Questa recensione fa parte di Cordelia, luglio 2023
Il brusio degli spettatori di Sansepolcro viene interrotto da una voce sempre più presente e nitida, richiamo rituale. Una figura è seduta al centro del palco, su una pedana specchiata. Sirena intrappolata in un corpo di donna o donna intrappolata in un corpo di anfibio, i suoi movimenti sono fulminei e secchi, i suoi occhi inquieti sondano il paesaggio: è Mami Wata che si risveglia, dea voodoo, mother water che scopre sé stessa. Assistiamo al progressivo evolvere del corpo di Betty Tchomanga, danzatrice francese di origine camerunese. Guadagna la posizione eretta attraversando una miriade di fugaci posture, senza conoscere la stasi. L’energia compressa nella minuzia del suo gesto si sprigiona progressivamente con tutta la potenza della ripetizione. Il salto è l’atto rituale, liberatorio: un salto accennato, ma continuo, estenuante che attiva ogni fibra del corpo fino a sciogliere e liberare la capigliatura. È questa a sua volta maschera, travestimento: si muove insieme al corpo ma sembra staccarsi dall’inerzia dello stesso per rispondere a un impulso indipendente che moltiplica le visioni. L’ambiente sonoro di Stéphane Monteiro avvolge e accompagna questa trasfigurazione. La voce appare come pulsione sorgiva e inevitabile, strabordante necessità di dichiarare sé stessa, articolando suoni e stridii casuali che si aggrumano in significati. La madre natura incarnata da Betty Tchomanga è una bestia impaurita e fiera, attraversata da un’elettricità ancestrale e implacabile. Sta parlando all’umanità che la maltratta e la teme, “le sue domande sono vitali, essenziali, capitali (…) il suo pensiero è bestiale, la sua rabbia è ufficiale”, canta come rappando. In un lento e ipnotico avvicinamento, Mami Wata scesa in platea tenta un contatto con lo spettatore, lo rifugge, porge la mano e la ritrae, fino a quando la vibrazione delle sue corde vocali non incatena il pubblico alla sua magnetica presenza. Da questa prossimità la voce si chiude in un sussurro, la figura inquietante diventa docile e pronuncia un’unica preghiera: please, be good. (Sabrina Fasanella)

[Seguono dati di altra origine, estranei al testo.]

(* ===== verification/RouterPb.v ===== *)
(** * The messages of the TrinoGatewayRouter service

    Gateway and routing service exchange these; both modules generate them from the
    same .proto file. *)
From S2P Require Import Prelude.

(** The routing messages of routerpb (generated from the service's .proto). *)
Record TrinoQueryProperties : Type := mkTQP {
  qp_Body : string; qp_QueryType : string; qp_ResourceGroupQueryType : string;
  qp_DefaultCatalog : string; qp_DefaultSchema : string; qp_Catalogs : list string;
  qp_Schemas : list string; qp_CatalogSchemas : list string; qp_Tables : list string;
  qp_IsNewQuerySubmission : bool; qp_IsQueryParsingSuccessful : bool; qp_ErrorMessage : string }.
Record RouteRequest : Type := mkRouteRequest {
  pb_Props : option TrinoQueryProperties; pb_User : option string; pb_ContentType : string;
  pb_RemoteUser : string; pb_Method : string; pb_RequestUri : string; pb_QueryString : string;
  pb_RemoteAddr : string; pb_RemoteHost : string; pb_ParameterMap : gmap string string;
  pb_TrinoSource : string; pb_ClientTags : list string }.
Record RouteResponse : Type := mkRouteResponse {
  pb_RoutingGroup : string; pb_Errors : list string; pb_ExternalHeaders : gmap string string }.
(* ===== verification/Routing.v ===== *)
(** * Routing decisions (internal/routing: router.go, recovery.go, external_http.go,
      external_grpc.go, metrics.go)

    [Router.Route] as a function in a state monad over the router's state: the query
    cache, the outside world and the metric events recorded so far. The outside world
    is reached through the record [services], one field per interface the package
    declares ([BackendLister], [HistoryLookup], the two HTTP clients, the gRPC stub). *)
From S2P Require Import Prelude GoStrings Json HttpModel Config KillQuery Lru RouterPb.

(** ** Data *)
Record ActiveBackend : Type := mkActiveBackend {
  ab_Name : string; ab_URL : string; ab_RoutingGroup : string }.

Record RouteInput : Type := mkRouteInput {
  Method : string; RequestURI : string; QueryString : string; RemoteAddr : string;
  RemoteHost : string; RemoteUser : string; Body : string;
  Parameters : gmap string (list string); headers : header }.

Definition Header (r : RouteInput) (name : string) : string := hdr_get (headers r) name.
Definition Headers (r : RouteInput) : header := headers r.

Definition NewRouteInput (req : request) (body : string) : RouteInput :=
  mkRouteInput (req_method req) (request_uri (req_url req)) (url_rawquery (req_url req))
    (req_remote_addr req) (req_host req) (hdr_get (req_header req) "X-Trino-User") body
    (req_form req) (req_header req).

Record RouteResult : Type := mkRouteResult {
  BackendURL : string; RoutingGroup : string; ExternalHeaders : gmap string string;
  Errors : list string; Outcome : string }.

Definition OutcomeOK := "ok".
Definition OutcomeFallback := "fallback".
Definition OutcomeKillQuery := "kill_query".
Definition OutcomeError := "error".

Definition TransportHTTP := "http".
Definition TransportGRPC := "grpc".
Definition CacheEventHit := "hit".
Definition CacheEventMiss := "miss".
Definition RecoveryStepHistory := "history".
Definition RecoveryStepProbe := "probe".
Definition RecoveryStepDefault := "default".

(** Calls on the [RouterMetrics] recorder (durations are not kept). *)
Inductive metric_event : Type :=
| RouterCall (transport outcome : string)
| CacheEvent (event : string)
| RecoveryStep (step : string)
| KillQueryRoute.

(** An error of an outgoing call; [errors.Is(err, context.DeadlineExceeded)]. *)
Record call_error : Type := mkCallError { ce_msg : string; ce_deadline : bool }.
Inductive call_result (A : Type) : Type := COk (a : A) | CErr (e : call_error).
Arguments COk {A} a.
Arguments CErr {A} e.

(** ** The outside world *)
Record services (W : Type) : Type := mkServices {
  (* [BackendLister.ListActive] *)
  list_active : ST W (go_result (list ActiveBackend));
  (* [HistoryLookup.LookupByQueryID], under [singleFlightGroup.do]: value and error *)
  lookup_by_query_id : string → ST W (string * option string);
  (* whether [http.NewRequestWithContext] accepts a method and URL *)
  new_request_ok : string → string → bool;
  (* [http.Client.Do] of the external client, with the call's timeout *)
  ext_client_do : Z → out_request → ST W (call_result response);
  (* [http.Client.Do] of the probe client *)
  probe_client_do : out_request → ST W (call_result response);
  (* the gRPC stub's [Route], when a gRPC address is configured *)
  grpc_route : option (Z → RouteRequest → ST W (call_result RouteResponse));
  (* the order in which concurrent probes complete *)
  completion_order : list ActiveBackend → list ActiveBackend }.
Arguments list_active {W}.
Arguments lookup_by_query_id {W}.
Arguments new_request_ok {W}.
Arguments ext_client_do {W}.
Arguments probe_client_do {W}.
Arguments grpc_route {W}.
Arguments completion_order {W}.

Section router.
Context {C : Type} `{LRU C} {W : Type} (svc : services W) (cfg : RoutingConfig).

Record router_state : Type := mkRouterState {
  rs_cache : C; rs_world : W; rs_metrics : list metric_event }.

Definition R (A : Type) : Type := ST router_state A.
#[global] Instance R_ret : MRet R := λ A a, λ s, (a, s).
#[global] Instance R_bind : MBind R := λ A B f m, λ s, let '(a, s') := m s in f a s'.

Definition world {A} (m : ST W A) : R A := λ s,
  let '(a, w) := m (rs_world s) in (a, mkRouterState (rs_cache s) w (rs_metrics s)).
Definition record (e : metric_event) : R unit := λ s,
  (tt, mkRouterState (rs_cache s) (rs_world s) (rs_metrics s ++ [e])).
Definition cacheGet (k : string) : R (option string) := λ s,
  let '(v, c) := cache_get k (rs_cache s) in (v, mkRouterState c (rs_world s) (rs_metrics s)).
Definition WriteCache (queryID backendURL : string) : R unit := λ s,
  (tt, mkRouterState (cache_set queryID backendURL (rs_cache s)) (rs_world s) (rs_metrics s)).

(** ** Recovery chain (recovery.go) *)
Definition probeOne (baseURL queryID : string) : R bool :=
  let url := baseURL +:+ "/v1/query/" +:+ queryID in
  if negb (new_request_ok svc "HEAD" url) then mret false else
  r ← world (probe_client_do svc (OutRequest "HEAD" url ∅ (Ok "")));
  match r with
  | CErr _ => mret false
  | COk resp => mret (resp_status resp =? 200)%Z
  end.

(** Probes run concurrently; each sends its URL to the channel when it succeeds, in
    order of completion, and the loop takes the first non-empty URL. *)
Fixpoint probe_all (queryID : string) (bs : list ActiveBackend) : R (list string) :=
  match bs with
  | [] => mret []
  | b :: bs =>
      ok ← probeOne (ab_URL b) queryID;
      urls ← probe_all queryID bs;
      mret (if ok : bool then ab_URL b :: urls else urls)
  end.
(** With the largest configurable limit the size the reader is given overflows: it
    reads nothing and the client gets an empty body. *)
Theorem max_response_size_empties_body r s body result rs1 up upResp w1 cs :
  answered env r s body result rs1 up upResp w1 → ResponseSize (px_cfg env) = int64_max →
  applyCookies (px_cookie env) (px_now env) r (BackendURL result) = Some cs →
  last (ps_events (snd (handleStatement env r s))) = Some (EvWrite "").
Proof.
  intros Ha Hmax Hc. rewrite (handleStatement_answered env _ _ _ _ _ _ _ _ Ha).
  unfold statement_response, recordUpstreamDuration, mbind, P_bind. rewrite metric_eq, Hmax.
  replace (wrap64 (int64_max + 1)) with int64_min by (vm_compute; reflexivity).
  unfold read_limited. destruct (int64_min <=? _)%Z eqn:E1; [clear E1|apply Z.leb_gt in E1; unfold int64_min in E1; lia].
  change (str_take (Z.to_nat int64_min) (resp_body upResp)) with (str_take 0 (resp_body upResp)).
  replace (str_take 0 (resp_body upResp)) with "" by (by destruct (resp_body upResp)).
  change (int64_max <? Z.of_nat (String.length ""))%Z with false. cbn iota.
  change (extractQueryIDFromBody "" =?s "") with true. cbn [mret P_ret].
  rewrite (finish_eq env _ _ _ _ cs) by done. cbn. rewrite !app_assoc. by rewrite last_app.
Qed.
(* ===== verification/SqlMeta.v ===== *)
(** * SQL metadata (routing-service/internal/sqlmeta: heuristic.go, analyzer.go)

    The comment- and literal-aware tokenizer, statement classification, table
    reference extraction and name qualification. A position in the text or in the
    token slice is the suffix from there on. [strings.ToLower] and [ToUpper] of
    strings the client supplies are section variables that agree with the ASCII
    mapping on ASCII text; bare words are ASCII, so the tokenizer needs neither. *)
From S2P Require Import Prelude GoStrings.

(** ** Data *)
Record token : Type := Tok { text : string; quoted : bool }.
#[global] Instance token_eq_dec : EqDecision token.
Proof. solve_decision. Defined.

Definition CategoryRead := "READ".
Definition CategoryWrite := "WRITE".
Definition CategoryDDL := "DDL".
Definition CategoryDML := "DML".
Definition CategoryExplain := "EXPLAIN".
Definition CategoryOther := "OTHER".

Record QueryMeta : Type := mkQueryMeta {
  QueryType : string; Category : string; Catalogs : list string; Schemas : list string;
  CatalogSchemas : list string; Tables : list string; ParseOK : bool }.

Definition emptyMeta : QueryMeta := mkQueryMeta "" CategoryOther [] [] [] [] false.
Definition Noop_Analyze (sql defaultCatalog defaultSchema : string) : QueryMeta := emptyMeta.

Definition DefaultMaxBodyBytes : Z := 262144.
(** [NewHeuristic]: the byte cap it keeps. *)
Definition NewHeuristic (maxBodyBytes : Z) : Z :=
  if (maxBodyBytes <=? 0)%Z then DefaultMaxBodyBytes else maxBodyBytes.

(** ** Tokenization *)
Definition isIdentChar (c : ascii) : bool :=
  Ascii.eqb c "_" || is_lower c || is_upper c || is_digit c.

(** To the end of the line; the newline is left. *)
Definition skip_line (s : string) : string := drop_while (λ c, negb (Ascii.eqb c newline)) s.

(** Past the closing delimiter of a block comment, or to the end. *)
Fixpoint skip_block (s : string) : string :=
  match s with
  | String a r =>
      match r with
      | String b r2 => if Ascii.eqb a "*" && Ascii.eqb b "/" then r2 else skip_block r
      | EmptyString => EmptyString
      end
  | EmptyString => EmptyString
  end.

Definition squote : ascii := "'".
Definition script_Evaluate (p : script_state) (i : RouteInput) : eval_outcome :=
  match script p with
  | None => Evaluated no_decision
  | Some f =>
      match Call (effectiveMaxSteps p) f (buildReqValue i) with
      | RunError e => Failed ("script: route(): " +:+ e)
      | RunPanic v => Panicked v
      | Returned VNone => Evaluated no_decision
      | Returned (VString s) => if s =?s "" then Evaluated no_decision else Evaluated (group_decision s)
      | Returned v => Failed ("script: route() returned " +:+ type_name v +:+ ", want string or None")
      end
  end.

#[global] Instance script_method : RoutingMethod W script_state := {
  rm_Type := "script"; rm_New := mkScript None 0; rm_LoadConfig := script_LoadConfig;
  rm_Evaluate := script_Evaluate }.

#[global] Instance script_keeps : KeepLastGood W script_state.
Proof.
  intros raw st w e st' w'. cbn. unfold script_LoadConfig, mbind, ST_bind, mret, ST_ret.
  destruct (extractSource raw w) as [[src|] w1]; [destruct (compileAndExec src)|]; by intros [= <-].
Qed.
End script.
End providers.

(** [hashPct] as both languages see it: one string argument, a percentage. *)
Definition builtinHashPct (args : list value) (kwargs : list (string * value)) : go_result Z :=
  if non_nil kwargs then Err "hashPct: unexpected keyword argument"
  else match args with
       | [VString s] => Ok (HashPct s)
       | [v] => Err ("hashPct: argument must be string, got " +:+ type_name v)
       | _ => Err ("hashPct: expected 1 positional argument, got " +:+ z_to_dec (Z.of_nat (length args)))
       end.

(** ** The registry *)
Record Factory (W : Type) : Type := mkFactory { fac_St : Type; fac_method : RoutingMethod W fac_St }.
Arguments mkFactory {W} fac_St fac_method.
Arguments fac_St {W} _.
Arguments fac_method {W} _.

Abbreviation Registry W := (gmap string (Factory W)).
Definition NewRegistry {W} : Registry W := ∅.

(** [None] is the panic on a duplicate name. *)
Definition Register {W} (typeName : string) (f : Factory W) (r : Registry W) : option (Registry W) :=
  match r !! typeName with Some _ => None | None => Some (<[typeName := f]> r) end.

Definition Build {W} (r : Registry W) (cfg : MethodConfig) : ST W (go_result method) :=
  match r !! mc_Type cfg with
  | None => mret (Err ("engine: registry: unknown method type " +:+ mc_Type cfg))
  | Some f =>
      let _ := fac_method f in
      '(err, st) ← rm_LoadConfig (methodConfigBytes cfg) (rm_New : fac_St f);
      mret match err with
           | Err e => Err ("engine: registry: LoadConfig for " +:+ mc_Type cfg +:+ ": " +:+ e)
           | Ok _ => Ok (Live (mkProvider (rm_Type (St := fac_St f)) (rm_Evaluate st)))
           end
  end.

(** ** Lines *)

(** A text without its last newline. *)
Fixpoint chomp (s : string) : string :=
  match s with
  | EmptyString => ""
  | String c EmptyString => if Ascii.eqb c newline then "" else s
  | String c r => String c (chomp r)
  end.

Definition one_line (s : string) : Prop := mem_byte newline s = false.
Lemma gate_identifies c b m : identifies b (gate c b m).
Proof. unfold gate. by repeat case_match. Qed.

(** The requests a collection may send. *)
Definition budget (c : collector) : nat :=
  match c with
  | CNoop _ | CInfoAPI _ => 0
  | CUIAPI u => 1 + 2 * Z.to_nat (attempts (ui_retries u))
  | CMetrics m => Z.to_nat (attempts (retries m))
  end.

Lemma runs_Collect c b : runs (to_backend b) (budget c) (Collect c b) (λ r, identifies b (fst r)).
Proof.
  destruct c as [st|st|u|m]; cbn [Collect budget].
  - apply runs_ret. by destruct st.
  - apply runs_ret. by destruct st.
  - eapply runs_bind; [apply runs_ui_Collect; [apply runs_login|intros; apply to_backend_path]| |rewrite Nat.add_0_r; reflexivity].
    intros [cs u'] Hi. by apply runs_ret.
  - eapply (runs_bind (to_backend b) _ 0 _ (metrics_Collect m b) _ (identifies b)); [|intros cs Hi; by apply runs_ret|rewrite Nat.add_0_r; reflexivity].
    unfold metrics_Collect. eapply (runs_bind (to_backend b) _ 0); [apply runs_getMetrics| |rewrite Nat.add_0_r; reflexivity].
    intros ms _. apply runs_ret, gate_identifies.
Qed.
End collectors.

(** ** Theorems *)

(** C37: Whatever the network does, a collection returns the backend's own identity
    fields, sends no more requests than its collector's budget (none for NOOP and
    INFO_API), and sends them to that backend only. *)
Theorem collect_contract {W J} (Do : option J → out_request → ST W (call_result response * option J))
    new_request_ok new_jar wait exotic_float c b n :
  let '((cs, c'), n') := Collect Do new_request_ok new_jar wait exotic_float c b n in
  identifies b cs
  ∧ ∃ l, net_sent n' = net_sent n ++ l ∧ (length l ≤ budget c)%nat ∧ Forall (to_backend b) l.
Proof.
  destruct (runs_Collect Do new_request_ok new_jar wait exotic_float c b n) as (l & Hs & Hl & Hb & Hi).
  destruct (Collect _ _ _ _ _ c b n) as [[cs c'] n']. split; [exact Hi|]. by exists l.
Qed.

Visto al Chiostro di San Francesco. Sansepolcro Kilowatt Festival Coreografia e interpretazione Betty Tchomanga. Luci Eduardo Abdala. Suono Stéphane Monteiro. Produzione Association Lola Gatt. Sguardo esterno Emma Tricard, Dalila Khatir. Vocal coach Dalila Khatir. Direttore di produzione Aoza – Marion Cachan.